2008-04-12 Thread Andras Korn
On Tue, Apr 08, 2008 at 11:40:48PM -0500, Sam Clippinger wrote:

 Andras Korn wrote:
  On Tue, Apr 08, 2008 at 12:38:38AM -0500, Sam Clippinger wrote:
  blacklist connections at the TCP level. tcpserver (or its replacement)
  should only set appropriate environment variables based on the tests it
  has carried out and leave blacklisting to the next program in the chain,
  which speaks the application layer protocol concerned (SMTP in this case).
  
  This way, spamdyke needn't duplicate the work of tcpserver and can still
  obtain envelope information before refusing the mail.
 
 I think we're just going to have to agree to disagree on this.  I 

OK. :)

 way.)  The fact that environment variables are not easily visible to 
 external viewers is a show-stopper for me.

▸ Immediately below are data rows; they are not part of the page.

(* ===== verification/Upkeep.v ===== *)
(** * Housekeeping: heartbeat, partitions and retention on schedule

    [node_monitor/collector/upkeep.py]: an [Upkeep] with its own session, its schedule and
    the test of whether heartbeats are failing.  [status], the callable that builds a
    heartbeat's status, runs on an arbitrary environment [E] and may raise.  Intervals are in
    microseconds, the resolution of [timedelta].  [logged] keeps the messages logged; [beats]
    and [runs] are ghost fields: the times at which a heartbeat and at which
    maintenance was attempted. *)

From S2P Require Import Prelude PyFloat PyTime PyVal Codec Spool Sql Maintenance.

Open Scope py_scope.

Record uconfig := UConfig {
  u_system : string;
  u_retention : retention;
  u_host : string;
  u_version : string;
  u_started : datetime;
  heartbeat_interval : Z;
  maintenance_interval : Z;
  retry_interval : Z;
}.

Record upkeep (E : Type) := Upkeep_ {
  env : E;
  sess : session;
  last_heartbeat_attempt : option datetime;
  next_maintenance : option datetime;
  heartbeat_failing : bool;
  logged : list string;
  beats : list datetime;
  runs : list datetime;
}.
Arguments Upkeep_ {E}. Arguments env {E}. Arguments sess {E}.
Arguments last_heartbeat_attempt {E}. Arguments next_maintenance {E}.
Arguments heartbeat_failing {E}. Arguments logged {E}. Arguments beats {E}. Arguments runs {E}.

(** [a - b] and [a >= b] of datetimes: both aware or both naive. *)
Definition time_sub (a b : datetime) : res Z :=
  if Bool.eqb (is_aware a) (is_aware b) then Ok (instant a - instant b) else Raise TypeError.
Definition time_ge (a b : datetime) : res bool :=
  if Bool.eqb (is_aware a) (is_aware b) then Ok (instant b <=? instant a) else Raise TypeError.

Section Upkeep.
Context {E : Type} (cfg : uconfig).
Implicit Types (u : upkeep E).
Abbreviation UM := (M (upkeep E)).
(** The test on floating-point ratios is exact on whole numbers of seconds: intervals up to
    an hour are accepted when, and only when, the census divides the summary and the summary
    divides the hour. *)
Theorem whole_seconds_align s c :
  1 <= c <= s -> s <= 3600 -> intervals_align (NInt s) (NInt c) = Ok true <-> (c | s) /\ (s | 3600).
Proof.
  intros Hc Hs.
  assert (Hh : near_hour s = divides s 3600).
  { pose proof (forallb_elem _ _ s near_hour_all) as H. apply eqb_prop, H, elem_of_seqZ. lia. }
  assert (Ha : divides s 3600 = true -> aligns s c = divides c s).
  { intros Hd. pose proof (forallb_elem _ _ s aligns_all) as H.
    apply eqb_prop, (forallb_elem (fun c => Bool.eqb (aligns s c) (divides c s)) (seqZ 1 s) c).
    - apply H, list_elem_of_filter. split; [done|]. apply elem_of_seqZ. lia.
    - apply elem_of_seqZ. lia. }
  rewrite <- !divides_iff by lia. split.
  - intros E. pose proof (aligns_hour _ _ E) as Hn. rewrite Hh in Hn. split; [|done].
    rewrite <- (Ha Hn). by apply bool_decide_eq_true.
  - intros [H1 H2]. rewrite <- (Ha H2) in H1. by apply bool_decide_eq_true in H1.
Qed.

Lemma whole_seconds_align_witness :
  (intervals_align (NInt 300) (NInt 60) = Ok true <-> (60 | 300) /\ (300 | 3600)) /\
  (intervals_align (NInt 420) (NInt 60) = Ok true <-> (60 | 420) /\ (420 | 3600)).
Proof. split; apply whole_seconds_align; lia. Defined.
(* ===== verification/StderrLog.v ===== *)
(** * What a session keeps of its stderr

    [_StderrLog] of [node_monitor/collector/session.py]: the bytes of stderr come in chunks
    cut anywhere; every line with something in it becomes an event, at most 20 of them, only
    the first 2000 bytes of a line and the last 2048 bytes of everything are held. *)

From Stdlib Require Import ZArith Lia ZifyBool ZifyN.
From S2P Require Import Prelude PyFloat PyTime PyVal Codec Text ProbeHost.

#[local] Open Scope string_scope.
#[local] Open Scope list_scope.
#[local] Open Scope Z_scope.

Definition STDERR_LINE_MAX_CHARS : nat := 500.
Definition STDERR_LINES_PER_SESSION : Z := 20.
Definition STDERR_TAIL_BYTES : nat := 2048.

Record stderr_log := StderrLog {
  _line : string;
  _tail : string;
  _emitted : Z;
  _suppressed : Z;
  (** the details given to [emit] so far *)
  told : list dict;
}.

Definition new_log : stderr_log := StderrLog "" "" 0 0 [].

(** [s[-n:]] for bytes *)
Definition last_bytes (n : nat) (s : string) : string := drop_chars (String.length s - n) s.

(** [text.rstrip("\r")] *)
Definition rstrip_cr (s : string) : string :=
  String.string_of_list_ascii (rev (drop_char "013" (rev (String.list_ascii_of_string s)))).

(** The text of a finished line. *)
Definition line_text (line : string) : string := take_chars STDERR_LINE_MAX_CHARS (rstrip_cr (decoded line)).

Definition _finish_line (l : stderr_log) : stderr_log :=
  let text := line_text (_line l) in
  if bool_decide (strip text = "") then StderrLog "" (_tail l) (_emitted l) (_suppressed l) (told l)
  else if _emitted l <? STDERR_LINES_PER_SESSION
  then StderrLog "" (_tail l) (_emitted l + 1) (_suppressed l) (told l ++ [[("line", VStr text)]])
  else StderrLog "" (_tail l) (_emitted l) (_suppressed l + 1) (told l).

I still think though that as long as their contents can be logged by the
child process that is using them, this is a non-issue.

  That's certainly one possible conclusion, but if you look at it this way,
  you could just as well implement your own SSL support or C library. IMHO it
  is perfectly acceptable for some features to only be available on some
  systems.
  
  I think the Unix Way is to re-use as much of what already exists as possible
  in order to minimize duplication of effort and to better focus development.
  A single tool should do a well-defined set of related things, and do that
  exceptionally well, while providing the ability to combine effectively with
  other tools. I wouldn't want ls(1) to have the features of find(1) just to
  be self-sufficient.
 
 implement in a reasonable timeframe.)  As for reimplementing the C 
 library, I have no problem with writing new code when the existing 
 library doesn't meet my needs.

Sure; the point I was trying to make is that it's often not a good idea to
write your own code just for the sake of doing so if there is existing code
that would do the job.

Some reasons:

- you may introduce bugs that are not present in the existing implementation
  (because you're working with something you're not yet experienced in, this
  is arguably pretty likely);

- fewer eyeballs will see your code than that of the existing standard
  implementation, which means that security problems will probably be
  noticed later;

- you don't automatically benefit from the continued development of the
  standard implementation.

 (Interestingly, DJB reimplemented portions of the C library when he wrote
 qmail and its supporting tools. For example, most of the memory allocation
 routines and string functions used by qmail are DJB's code, not the system
 library's.)

I know, and part of me hates DJB for that. It makes his code a nightmare to
modify, and modifications very hard to get right.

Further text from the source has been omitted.